- _Material supplied_

(** A loop that gets nearer to its end. *)
Lemma safe_loop {A B} (body : A -> Core (A + B)) (measure : A -> nat) P Q :
  (forall a, P a -> safe (body a) (fun r => match r with inl a' => P a' /\ (measure a' < measure a)%nat | inr b => Q b end)) ->
  forall fuel a, P a -> (measure a < fuel)%nat -> safe (loop fuel body a) Q.
Proof.
  intros Hb. induction fuel as [|fuel IH]; intros a Ha Hf; [lia|]. cbn [loop]. eapply safe_bind; [by apply Hb|].
  intros [a'|b] Hr; [|by apply safe_ret]. destruct Hr. apply IH; [done|lia].
Qed.
Lemma safe_send_turn h nowMs l : handle h -> safe (send_turn h nowMs l)
  (fun r => match r with inl l' => True /\ (length l'.1 < length l.1)%nat | inr _ => True end).
Proof.
  intros Hh c I. destruct l as [bytes sent]. destruct (handle_conn h c Hh I) as (k & E & K). unfold send_turn. rewrite (run_get_conn h k) by done.
  destruct bytes as [|b bytes]; [by exists (inr sent), c|]. destruct (Z.ltb_spec 0 (conn_window_available k)) as [Hw|]; [|by exists (inr sent), c].
  unfold conn_window_available in Hw. destruct (ci_windows _ K) as [[_ Hr] _]. cbv zeta. set (chunk := take _ _).
  destruct (safe_conn_send_controlled h CHOP_DAT chunk nowMs c k Hh I E) as (c1 & R & I1); [lia|unfold chunk; rewrite length_take; change (Z.to_nat CHAOS_MAX_DATA) with 488%nat; unfold CHAOS_MAX_DATA; lia|].
  erewrite bind_Ok by exact R. eexists _, c1. split; [done|]. split; [done|]. split; [done|]. cbn [fst]. rewrite length_drop.
  change (Z.to_nat CHAOS_MAX_DATA) with 488%nat. cbn [length]. lia.
Qed.
Lemma safe_chaos_send h bytes nowMs : safe (chaos_send h bytes nowMs) (fun _ => True).
Proof.
  unfold chaos_send. eapply safe_bind; [apply safe_conn_for_handle|]. intros [k|] Hk; [|by apply safe_ret].
  apply safe_if; intros _; [|by apply safe_ret]. destruct Hk as [Hh _].
  apply (safe_loop (send_turn h nowMs) (fun l => length l.1) (fun _ => True)); [|done|simpl; lia]. intros l _. by apply safe_send_turn.
Qed.
Lemma safe_chaos_finish h nowMs : safe (chaos_finish h nowMs) (fun _ => True).
Proof.
  unfold chaos_finish. eapply safe_bind; [apply safe_conn_for_handle|]. intros [k|] Hk; [|by apply safe_ret].
  destruct Hk as [Hh _]. apply safe_if; intros _; [|by apply safe_ret].
  eapply safe_bind; [apply safe_on_conn; [done|]; intros k1 K1; by apply (conn_inv_frame k1)|]. intros _ _.
  by apply safe_conn_maybe_send_eof.
Qed.
Lemma safe_chaos_release h why nowMs : safe (chaos_release h why nowMs) (fun _ => True).
Proof.
  unfold chaos_release. eapply safe_bind; [apply safe_conn_for_handle|]. intros [k|] Hk; [|by apply safe_ret].
  destruct Hk as [Hh _]. eapply safe_bind; [apply safe_when; intros _; by apply safe_conn_send_unc|]. intros _ _.
  apply safe_set_conn, zero_conn_inv.
Qed.

(** ** Reading *)

(** One turn of reading: it stops, or a packet has been consumed. *)
Lemma run_recv_turn h max got advanced c k : core_inv c -> conn_at h c = Some k ->
  (exists r c', recv_turn h max (got, advanced) c = (Ok (inr r), c') /\ core_inv c') \/
  (exists l k', recv_turn h max (got, advanced) c = (Ok (inl l), with_conn h k' c) /\ conn_inv k' /\
     readable k = true /\ seq_diff (receivedNum k') (readNum k') = seq_diff (receivedNum k) (readNum k) - 1).
Proof.
  intros I E. pose proof (inv_conn_at _ _ _ I E) as K. unfold recv_turn. rewrite (run_get_conn h k) by done.
  destruct (negb _) eqn:B; [left; by exists (got, advanced), c|]. apply negb_false_iff, andb_prop in B as [Hm%Z.ltb_lt Hr].
  pose proof (readable_diff k K Hr) as Hd. destruct (next_packet k K ltac:(lia)) as (p & Ep & Hp & Hn & P). cbv zeta.
  destruct (ci_words _ K) as (_ & _ & _ & Wr & Wv).
  assert (conn_inv (consumed (seq_inc (readNum k)) p k) /\
    seq_diff (receivedNum k) (seq_inc (readNum k)) = seq_diff (receivedNum k) (readNum k) - 1) as [K1 Hd1]
    by (split; [apply conn_inv_consumed; (done || lia)|apply seq_diff_next; (done || lia)]).
  unfold get_rcvq. rewrite (run_bind_option p) by done. destruct (opcode p =? CHOP_EOF).
  - right. erewrite bind_Ok by apply run_set_conn. eexists _, _. split; [done|]. split; [|done].
    by apply (conn_inv_frame (consumed (seq_inc (readNum k)) p k)).
  - set (room := max - Z.of_nat (length got)). destruct P as [Po Pb Pd]. unfold CHAOS_MAX_DATA in *.
    assert (u64 (nBytes p - offset p) = nBytes p - offset p) as -> by (apply Z.mod_small; lia).
    set (n_take := if room <? nBytes p - offset p then room else nBytes p - offset p).
    assert (0 <= n_take <= nBytes p - offset p) as Ht by (unfold n_take, room; destruct (Z.ltb_spec (max - Z.of_nat (length got)) (nBytes p - offset p)); lia).
    destruct (slice_some (data p) (offset p) n_take) as (bytes & Eb & _); [lia|lia|rewrite Pd; lia|].
    rewrite (run_bind_option bytes) by done. cbv zeta. cbn [set_offset offset nBytes].
    assert (u16 (offset p + n_take) = offset p + n_take) as -> by (apply u16_small; unfold is_u16; lia).
    assert (conn_inv (put_rcvq (seq_inc (readNum k)) (set_offset (offset p + n_take) p) k)) as K2.
    { apply (conn_inv_rtouch k _ p); try done. constructor; cbn; unfold CHAOS_MAX_DATA; lia. }
    destruct (Z.ltb_spec (offset p + n_take) (nBytes p)).
    + left. erewrite bind_Ok by apply run_set_conn. eexists _, _. split; [done|]. by apply inv_with_conn.
    + right. erewrite bind_Ok by apply run_set_conn. eexists _, _. split; [done|]. split; [|done].
      set (p' := set_offset (offset p + n_take) p) in *.
      replace (set_readNum _ _) with (consumed (seq_inc (readNum k)) p' (put_rcvq (seq_inc (readNum k)) p' k))
        by (unfold consumed, put_rcvq; cbn; by rewrite upd_Z_twice).
      apply (conn_inv_consumed (put_rcvq (seq_inc (readNum k)) p' k)); [done|simpl; lia|]. simpl. apply nth_upd_eq. by eapply nth_Z_bounds.
Qed.
Lemma safe_recv_loop h max : forall fuel m l c k, core_inv c -> conn_at h c = Some k ->
  (Z.to_nat (seq_diff (receivedNum k) (readNum k)) <= m)%nat -> (m < fuel)%nat ->
  exists r c', loop fuel (recv_turn h max) l c = (Ok r, c') /\ core_inv c'.
Proof.
  induction fuel as [|fuel IH]; intros m [got advanced] c k I E Hm Hf; [lia|]. cbn [loop].
  destruct (run_recv_turn h max got advanced c k I E) as [(r & c1 & R & I1)|(l & k1 & R & K1 & Hr & Hd)].
  - erewrite bind_Ok by exact R. by exists r, c1.
  - erewrite bind_Ok by exact R. pose proof (readable_diff k (inv_conn_at _ _ _ I E) Hr).
    apply (IH (m - 1)%nat l (with_conn h k1 c) k1); [by apply inv_with_conn|by eapply conn_at_with_eq|lia|lia].
Qed.
Lemma safe_chaos_recv h max nowMs : safe (chaos_recv h max nowMs) (fun _ => True).
Proof.
  unfold chaos_recv. eapply safe_bind; [apply safe_conn_for_handle|]. intros [k|] Hk; [|by apply safe_ret].
  destruct Hk as [Hh _]. eapply (safe_bind _ _ (fun _ => True)).
  - intros c I. destruct (handle_conn h c Hh I) as (k1 & E & K).
    destruct (safe_recv_loop h max recv_fuel (Z.to_nat (seq_diff (receivedNum k1) (readNum k1))) ([], false) c k1 I E) as (r & c1 & R & I1); [done| |by exists r, c1].
    pose proof (seq_diff_range (receivedNum k1) (readNum k1)) as Hr. unfold is_u16 in Hr. unfold recv_fuel. apply Z2Nat.inj_lt; lia.
  - intros [got advanced] _. eapply safe_bind; [by apply safe_get_conn|]. intros k1 _.
    eapply safe_bind; [|intros _ _; by apply safe_ret]. apply safe_when. intros _. apply safe_if; intros _; [by apply safe_conn_send_sts|].
    apply safe_when. intros _. apply safe_on_conn; [done|]. intros k2 K2. by apply (conn_inv_frame k2).
Qed.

- _Assigned task_
Write out, word for word, the line that contains "Lemma safe_chaos_recv h" and every line after it through the last line of the listing.

- _Exercise response_
Lemma safe_chaos_recv h max nowMs : safe (chaos_recv h max nowMs) (fun _ => True).
Proof.
  unfold chaos_recv. eapply safe_bind; [apply safe_conn_for_handle|]. intros [k|] Hk; [|by apply safe_ret].
  destruct Hk as [Hh _]. eapply (safe_bind _ _ (fun _ => True)).
  - intros c I. destruct (handle_conn h c Hh I) as (k1 & E & K).
    destruct (safe_recv_loop h max recv_fuel (Z.to_nat (seq_diff (receivedNum k1) (readNum k1))) ([], false) c k1 I E) as (r & c1 & R & I1); [done| |by exists r, c1].
    pose proof (seq_diff_range (receivedNum k1) (readNum k1)) as Hr. unfold is_u16 in Hr. unfold recv_fuel. apply Z2Nat.inj_lt; lia.
  - intros [got advanced] _. eapply safe_bind; [by apply safe_get_conn|]. intros k1 _.
    eapply safe_bind; [|intros _ _; by apply safe_ret]. apply safe_when. intros _. apply safe_if; intros _; [by apply safe_conn_send_sts|].
    apply safe_when. intros _. apply safe_on_conn; [done|]. intros k2 K2. by apply (conn_inv_frame k2).
Qed.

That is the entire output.